WHAT TO DO
Output, word for word, the lines of this listing that fall between the line with "attestation ← attestDevice_steps" and the line with "check (bool_decide (is_Some existingDevice))", counting both of those lines, and no others.

DATA LISTING
Definition initializeAccount_steps (input : InitializeAccountRequest.t) : P PendingRegistration.t :=
  check (InitializeAccountRequest.has_privateKey input) (ValidationError ["privateKey must never be submitted"]);;
  let errors := initialization_errors input in
  check (negb (bool_decide (errors = []))) (ValidationError errors);;
  let challengeId := string_of (InitializeAccountRequest.challengeId input) in
  let deviceId := string_of (InitializeAccountRequest.deviceId input) in
  let publicKey := string_of (InitializeAccountRequest.publicKey input) in
  let walletAddress := string_of (InitializeAccountRequest.walletAddress input) in
  found ← await (challenges_findById challengeId);
  ch ← demand found (ValidationError ["challenge is invalid"]);
  check (negb (bool_decide (ProvisioningChallenge.purpose ch = WALLET_INITIALIZATION))) (ValidationError ["challenge is invalid"]);;
  check (truthy_string (ProvisioningChallenge.usedAt ch)) (ConflictError "challenge has already been used");;
  t ← await now;
  check (expired (ProvisioningChallenge.expiresAt ch) t) (ValidationError ["challenge has expired"]);;
  check (negb (String.eqb (ProvisioningChallenge.deviceId ch) deviceId)) (ValidationError ["challenge is bound to another device"]);;
  validateEvmWalletBinding_steps walletAddress publicKey;;
  check (negb (verifyProof (ProvisioningChallenge.challenge ch) publicKey (string_of (InitializeAccountRequest.signature input))))
    (ForbiddenError "Invalid provisioning proof");;
  attestation ← attestDevice_steps deviceId (InitializeAccountRequest.deviceMetadata input);
  requireAttestation_steps attestation;;
  existingWallet ← await (wallets_findByAddress walletAddress);
  check (bool_decide (is_Some existingWallet)) (ConflictError "Wallet address is already registered");;
  existingDevice ← await (devices_findById deviceId);
  check (bool_decide (is_Some existingDevice)) (ConflictError "Device is already registered");;
  (if truthy_string (InitializeAccountRequest.employeeId input) then
     existing ← await (identities_findByEmployeeId (default "" (InitializeAccountRequest.employeeId input)));
     check (bool_decide (is_Some existing)) (ConflictError "Employee is already registered")
   else mret tt);;
  u ← await randomUUID;
  createdAt ← await nowISO;
  let identity := Identity.mk ("DID:BEL:" +:+ u) (trimmed_or_null (InitializeAccountRequest.employeeId input))
    (trim (string_of (InitializeAccountRequest.fullName input))) None
    (trimmed_or_null (InitializeAccountRequest.department input)) Identity_PENDING createdAt None None in
  let id := Identity.identityId identity in
  let device := Device.mk (trim deviceId) id PENDING createdAt None None (Some publicKey) (Some (attestation_metadata attestation)) in
  let wallet := Wallet.mk (trim walletAddress) id (trim deviceId) PENDING None None None (Some publicKey) in
  usedAt ← await nowISO;
  consumed ← await (consumeIfUnused challengeId usedAt);
  check (negb consumed) (ConflictError "challenge has already been used");;
  await (identities_save identity);;
  await (devices_save device);;
  await (wallets_save wallet);;
  await (commit E_IDENTITY id "ACCOUNT_INITIALIZATION" id
    [("entityType", VStr "IDENTITY"); ("entityId", VStr id); ("status", VStr "PENDING"); ("fullName", VStr (Identity.fullName identity))]);;
  await (commit E_DEVICE (Device.deviceId device) "DEVICE_REGISTER" id
    [("entityType", VStr "DEVICE"); ("entityId", VStr (Device.deviceId device)); ("identityId", VStr id); ("status", VStr "PENDING");
      ("publicKey", VStr publicKey)]);;
  await (commit E_WALLET (Wallet.address wallet) "WALLET_REGISTER" id
    [("entityType", VStr "WALLET"); ("entityId", VStr (Wallet.address wallet)); ("identityId", VStr id);
     ("deviceId", VStr (Wallet.deviceId wallet)); ("status", VStr "PENDING"); ("publicKey", VStr publicKey)]);;
  mret (PendingRegistration.mk identity device wallet).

RESPONSE
  attestation ← attestDevice_steps deviceId (InitializeAccountRequest.deviceMetadata input);
  requireAttestation_steps attestation;;
  existingWallet ← await (wallets_findByAddress walletAddress);
  check (bool_decide (is_Some existingWallet)) (ConflictError "Wallet address is already registered");;
  existingDevice ← await (devices_findById deviceId);
  check (bool_decide (is_Some existingDevice)) (ConflictError "Device is already registered");;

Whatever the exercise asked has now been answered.